El Estado celebra la desobediencia en un escenario de opresión consentida
En un giro digno de los anales del absurdo contemporáneo, la máxima mandataria Claudia Sheinbaum Pardo ha decidido otorgar la condecoración nacional al inconformismo, siempre y cuando este se ejerza dentro de los estrictos parámetros de un certamen que, en su esencia, reduce a la mujer a un mero escaparate de belleza estereotipada. La Jefa del Estado, desde su púlpito en Palacio Nacional, ha proclamado a la tabasqueña Fátima Bosch como un “ejemplo” cívico, no por haber ganado una corona en un espectáculo que ella misma tilda de cuestionable, sino por haber alzado la voz contra el maltrato institucionalizado que dicho espectáculo representa. Es la clásica paradoja del poder: criticar el sistema mientras se financian sus galas.
La coreografiada rebelión de la doncella
Desde el sagrado recinto de la Mañanera, el ritual litúrgico del régimen, la Presidenta confesó, con la solemnidad de quien descubre el agua tibia, que “siempre tiene su cuestionamiento” el concurso de Miss Universo. He aquí la disonancia cognitiva en su máximo esplendor: condenar la jaula, pero aplaudir efusivamente al canario que se queja del tamaño del palo. “Me gustó de ella que levantó la voz en un momento que siente que hay una injusticia”, declaró la titular del Ejecutivo, como si la valentía consistiera en señalar una grieta en el decorado de un reality show, y no en desafiar las estructuras que perpetúan la cosificación femenina. Es el feminismo de pasarela, donde la emancipación se mide en pasos y sonrisas forzadas.

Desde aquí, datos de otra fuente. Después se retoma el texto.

(* ===== verification/CronDemo.v ===== *)
(** * cron.go: two schedulers that both believe they lead

    The leases of the demonstration run out at once, so that the second scheduler
    is elected while the first is still in its tick; their calls alternate. *)

From S2P Require Import Prelude GoBase Json Codec Core Driver Sha256 Memory MemoryInv MemoryFetch MemoryProps MemoryKeys MemoryLeases.
From S2P Require Import RateLimit MemoryLimiter Client ClientProps MemoryClient Cron CronProps CronGroup.
From Stdlib Require Import ZArith Lia.

#[local] Existing Instances map_to_list_range amd64_conv.

Definition everyTen : Schedule := Every (10 * Second).
Definition reportJob : PeriodicJob := mkPeriodicJob "report" (Some everyTen) demoArgs None demoT0 CronCatchUpAll 0.
Definition cronConfig (id : string) : CronConfig := mkCronConfig 0 None "" id Nanosecond 0.
Definition groupConfig : CronConfig := normalizeCron "" demoClock (cronConfig "a").
Definition showInstant (t : Instant) : string := FormatInt t.

(** The backend's clock goes on by a second from reading to reading. *)
Definition seconds : list Instant := Eval vm_compute in (λ i, demoT0 + Z.of_nat i * Second) <$> seq 0 8.
Definition ticking : Clock := mkClock (λ n, List.nth n seconds zeroTime) 0.
Definition schedulers : list (string * Capabilities * string * Clock * list PeriodicJob * CronConfig) :=
  (λ id, ("memory", MemoryCapabilities, "random", frozenClock (demoT0 + 25 * Second), [reportJob], cronConfig id)) <$> ["a"; "b"].

(** Election, clock, cursor; then enqueue and advance, twice. *)
Definition alternating : list cronEvent := [VTick 0; VTick 1] ++ concat (replicate 5 [VCall 0; VCall 1]) ++ [VCall 0; VCall 0].
Definition cronStart : Driver * list Process :=
  (New ticking, (λ '(name, caps, randomID, clk, jobs, cfg), newProcess name caps randomID clk jobs cfg) <$> schedulers).
Definition cronStore : Driver := Eval vm_compute in
  default (New ticking) (option_map fst (cronRun showInstant alternating cronStart)).
Definition reportCursor : string := cursorOf groupConfig reportJob.

Lemma cron_exactly_once_witness :
  option_map fst (cronRun showInstant alternating cronStart) = Some cronStore ∧
  d_cursors cronStore !! reportCursor = Some (demoT0 + 20 * Second) ∧ size (d_jobs cronStore) = 2%nat ∧
  ∃ n, demoT0 + 20 * Second = occ everyTen demoT0 n ∧
    covers reportJob everyTen (λ t, oneJob cronStore (keyOf groupConfig reportJob t)) n.
Proof.
  assert (option_map fst (cronRun showInstant alternating cronStart) = Some cronStore) as Hrun by (vm_compute; reflexivity).
  split; [exact Hrun|]. split; [vm_compute; reflexivity|]. split; [vm_compute; reflexivity|].
  destruct (cronRun showInstant alternating cronStart) as [[d ps]|] eqn:E; [|discriminate Hrun].
  injection Hrun as Hd. subst d.
  refine (proj2 (cron_exactly_once showInstant groupConfig reportJob everyTen eq_refl schedulers alternating ticking cronStore ps _ _ _ E) _ _).
  - repeat constructor; right; left; reflexivity.
  - repeat constructor.
  - vm_compute. reflexivity.
  - vm_compute. reflexivity.
Defined.

(** One scheduler alone, twenty-five seconds late. *)
Definition aloneClient : ClientConfig Driver := sc_client (newCronScheduler "memory" MemoryCapabilities "random" demoClock [reportJob] (cronConfig "a")).

Lemma report_enqueuable : enqueuable groupConfig reportJob aloneClient.
Proof. eapply enqueuable_intro; [vm_compute; reflexivity..]. Qed.

Lemma tick_catches_up_witness : ∃ d' clk',
  perform (Tx := unit) aloneClient (tickDurable showInstant groupConfig everyTen reportJob (demoT0 + 25 * Second))
    (mkCronEnv (New demoClock) demoClock []) = (mkCronEnv d' clk' [], tt) ∧
  d_cursors d' !! reportCursor = Some (demoT0 + 20 * Second) ∧ hasKey d' (keyOf groupConfig reportJob (demoT0 + 10 * Second)).
Proof.
  destruct (tick_catches_up showInstant groupConfig reportJob everyTen aloneClient 2 (demoT0 + 25 * Second) 0 (New demoClock) demoClock [])
    as (d' & clk' & Hp & Hc & Hk).
  - reflexivity.
  - exact report_enqueuable.
  - apply init_inv.
  - reflexivity.
  - reflexivity.
  - split; vm_compute; [reflexivity|discriminate].
  - vm_compute. discriminate.
  - intros [|[|i]] Hi; [| |lia]; (split; [split; vm_compute; [reflexivity|discriminate]|vm_compute; discriminate]).
  - intros _. split; [vm_compute; reflexivity|]. split; [vm_compute; reflexivity|vm_compute; discriminate].
  - exists d', clk'. split; [exact Hp|]. split; [exact Hc|]. exact (Hk 1%nat ltac:(lia)).
Defined.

El manual de la emancipación condicionada
En un acto de reivindicación selectiva, la mandataria ensalzó a la modelo como un dechado de virtudes para la nación, con una mención especial para las mujeres. Como si de un edicto real se tratara, Sheinbaum ha rechazado oficialmente la infame máxima “calladita te ves más bonita“. ¡Abran paso al progreso! El mensaje del gobierno es ahora claro y contundente: habla, alza la voz, sé rebelde, pero procura hacerlo con la elegancia y el maquillaje que exige el circo mediático que nosotros, desde el poder, observamos con una sonrisa condescendiente. Es la revolución de terciopelo, donde la protesta es bienvenida siempre que no desordene el peinado ni cuestione los cimientos del espectáculo que la contiene. Una farsa sublime en la que todos somos actores, y el poder, el único director.